The Pasotti F.6 Airone was a low-wing, twin-engined, wooden, four seat civil aircraft built in Italy in the 1950s. Production was considered but only one was completed.

==Design and development==
The F in the designation of the Pasotti built F.6 Airone stood for its designer, Stelio Frati, who was responsible for several fast light wooden aircraft powered by either piston or turbine engines. The Airone (Heron in English) was a low-winged, twin piston engine driven, four seater. It was intended as a general light four seater for private or executive use, or as an air ambulance.

The Airone's wings were built around a one piece single wooden spar and clad with stress bearing plywood. They carried differential ailerons and trailing edge flaps. The fuselage structure and that of the conventional tail unit was similar, though the rudder and elevators were fabric covered. The fuselage was built in two sections, bolted together behind the wing trailing edge.
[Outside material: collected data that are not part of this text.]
Definition ReserveJob (tenantID endpointID actionDigest u : string) (now : Z) (s : Store)
    : Store * result string JobReservation :=
  if String.eqb tenantID "" || String.eqb endpointID "" || negb (String.length actionDigest =? 64)%nat
  then (s, Err "missing reservation fields") else
  let s := s <| reservations ::= filter (fun kv => now <= rv_ExpiresAt kv.2) |> in
  let r := mkReservation u tenantID endpointID (ToLower actionDigest) (truncate_second (now + ReservationTTL)) in
  match reservations s !! u with
  | Some _ => (s, Err "UNIQUE constraint failed: response_job_reservations.job_id")
  | None => (s <| reservations ::= insert u r |>, Ok r)
  end.

Definition TakeReservation (jobID tenantID endpointID actionDigest : string) (now : Z) (s : Store)
    : Store * result string unit :=
  match reservations s !! jobID with
  | None => (s, Err ErrReservationUnknown)
  | Some r =>
    let s := s <| reservations ::= delete jobID |> in
    if rv_ExpiresAt r <? now then (s, Err ErrReservationUnknown)
    else if negb (String.eqb (rv_TenantID r) tenantID) || negb (String.eqb (rv_EndpointID r) endpointID)
            || negb (EqualFold (rv_ActionDigest r) actionDigest)
    then (s, Err ErrReservationMismatch) else (s, Ok tt)
  end.

(** *** Supervision *)

Definition PhaseRunning : string := "running".
Definition PhaseStalled : string := "stalled".
Definition PhaseNeedsHands : string := "needs_hands".

Definition ErrJobNotRunning : string := "job is not running".

Definition clean_window (w : SupervisedWindow) : SupervisedWindow :=
  let process := cleanHeartbeatText (w_Process w) in
  mkWindow (cleanHeartbeatText (w_Title w))
    (if (64 <? String.length process)%nat then string_take 64 process else process) (w_PID w) (w_Session w).

(** [JobHeartbeat.clean]. *)
Definition clean (hb : JobHeartbeat) : result string JobHeartbeat :=
  let known := String.eqb (hb_Phase hb) PhaseRunning || String.eqb (hb_Phase hb) PhaseStalled
               || String.eqb (hb_Phase hb) PhaseNeedsHands in
  if negb known && negb (String.eqb (hb_Phase hb) "") then Err ("unknown phase " ++ quote (hb_Phase hb)) else
  let phase := if known then hb_Phase hb else PhaseRunning in
  Ok (hb <| hb_Phase := phase |> <| hb_Message ::= cleanHeartbeatText |>
         <| hb_ProgressPct ::= fun p => match p with Some v => if (v <? 0) || (100 <? v) then None else p | None => None end |>
         <| hb_CPUms ::= Z.max 0 |> <| hb_IOBytes ::= Z.max 0 |> <| hb_IdleSeconds ::= Z.max 0 |>
         <| hb_Processes ::= Z.max 0 |>
         <| hb_Window ::= fun w => if String.eqb phase PhaseNeedsHands then clean_window <$> w else None |>).

(** [var prior JobSupervision]: the zero value. *)
Definition zero_sup : JobSupervision := mkSup "" "" "" 0 0 0 0 "" 0 0 0 0 None.

(** What the heartbeat before said: the phase of its row, and its body when
    that parses. *)
Definition prior_sup (row : option ProgressRow) : JobSupervision :=
  match row with
  | None => zero_sup
  | Some p =>
    match unmarshal_sup (pr_Body p) with
    | Some sup => sup
    | None => zero_sup <| sup_Phase := pr_Phase p |>
    end
  end.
The rear section tapered towards the tail, where the tailplane was fitted on its top and the fin blended in with a curved leading edge. The front section included the enclosed cabin with two pairs of seats. Dual controls were fitted. There were wide doors on either side into the cabin; the baggage compartment behind it could be accessed from inside the cabin or by a separate external hatch. The only Airone completed carried its fuel in a tank ahead of the cabin, though production aircraft would have used wingtip tanks instead.
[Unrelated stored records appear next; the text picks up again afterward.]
(** A step keeps the invariant and changes jobs as [jrel] allows. *)
Definition good (s s' : Store) : Prop := Inv s -> Inv s' /\ sext s s'.

#[export] Instance good_refl : Reflexive good.
Proof. intros s Hs. split; [done|]. intros id j Hj. by exists j. Qed.

#[export] Instance good_trans : Transitive good.
Proof.
  intros s1 s2 s3 G1 G2 H1. destruct (G1 H1) as [H2 X12]. destruct (G2 H2) as [H3 X23].
  split; [done|]. intros id j Hj. destruct (X12 _ _ Hj) as (j' & Hj' & R). destruct (X23 _ _ Hj') as (j'' & Hj'' & R').
  exists j''. split; [done|]. by etrans.
Qed.

Lemma good_tables s s' : jobs s' = jobs s -> audit s' = audit s -> good s s'.
Proof.
  intros Hj Ha Hs. split.
  - split; unfold entries; rewrite Hj, Ha; apply Hs.
  - intros id j E. exists j. by rewrite Hj.
Qed.

(** ** The two ways the store changes *)

Lemma entries_record id t e jid g st st' actor d now s :
  entries id (recordAudit t e jid g st st' actor d now s)
  = if decide (jid = id)
    then entries id s ++ [mkAudit (Z.of_nat (S (length (audit s)))) now t e jid g st st' actor d] else entries id s.
Proof.
  unfold entries, recordAudit. cbn [update audit eta_Store]. simpl. rewrite filter_app. simpl.
  rewrite filter_cons, filter_nil. simpl. case_decide; [done|]. by rewrite app_nil_r.
Qed.

(** A job moves along a valid transition and the move is logged. *)
Lemma move_good s id j f actor d now :
  jobs s !! id = Some j -> jrel j (f j) -> IsValidTransition (j_State j) (j_State (f j)) = true -> lease_ok (f j) ->
  good s (recordAudit (j_TenantID j) (j_EndpointID j) id (j_GrantID j) (j_State j) (j_State (f j)) actor d now
            (set_job id f s)).
Proof.
  intros Hj HR Hv Hl Hs. pose proof (inv_job s Hs id j Hj) as [Hid Htr Hown _].
  assert (forall i, jobs (recordAudit (j_TenantID j) (j_EndpointID j) id (j_GrantID j) (j_State j) (j_State (f j))
    actor d now (set_job id f s)) !! i = if decide (i = id) then Some (f j) else jobs s !! i) as Hjobs.
  { intros i. change (alter f id (jobs s) !! i = if decide (i = id) then Some (f j) else jobs s !! i). case_decide as E.
    - rewrite E, lookup_alter_eq, Hj. done.
    - by rewrite lookup_alter_ne. }
  split; [split|].
  - intros i j' Hi. rewrite Hjobs in Hi. rewrite entries_record. change (entries i (set_job id f s)) with (entries i s).
    destruct (decide (i = id)) as [E|E].
    + injection Hi as <-. rewrite decide_True by done. rewrite E. destruct HR as [[] _ _ _].
      constructor; [congruence| | |done].
      * apply (trace_step _ _ (mkAudit _ _ _ _ _ _ _ _ _ _) Htr); [done|done].
      * apply Forall_app. split.
        -- eapply Forall_impl; [exact Hown|]. intros e (H1 & H2 & H3). unfold owned. by rewrite H1, H2, H3.
        -- apply Forall_singleton. unfold owned. simpl. auto.
    + rewrite decide_False by done. by apply Hs.
  - intros i Hi. rewrite Hjobs in Hi. rewrite entries_record. change (entries i (set_job id f s)) with (entries i s).
    destruct (decide (i = id)); [done|]. rewrite decide_False by done. by apply Hs.
  - intros i j' Hi. rewrite Hjobs. destruct (decide (i = id)) as [->|]; [|by exists j'].
    rewrite Hj in Hi. injection Hi as <-. by exists (f j).
Qed.

Lemma move_to s id j f st actor d now :
  Inv s -> jobs s !! id = Some j -> j_State (f j) = st -> jrel j (f j) ->
  IsValidTransition (j_State j) st = true -> lease_ok (f j) ->
  let s' := recordAudit (j_TenantID j) (j_EndpointID j) id (j_GrantID j) (j_State j) st actor d now (set_job id f s) in
  Inv s' /\ sext s s'.
Proof. intros Hs Hj <- HR Hv Hl. by apply move_good. Qed.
The Airone had a conventional retractable tricycle undercarriage with its trailing idler (knee action) main gear legs mounted below the engines. The prototype was powered by two flat 4-cylinder Continental C90 engines of 90 hp (67 kW) each, driving fixed pitch propellers. Production aircraft would have been powered by two 105 hp (78 kW) Walter Minor IV inverted inline engines with variable pitch airscrews, though there were other possible engine choices in the 90 to 140 hp range. In February 1958 there was a report that Aeromere would produce the Airone powered with unspecified 150 hp engines in place of the Walters. As with other proposals to produce the Airone, this too came to nothing.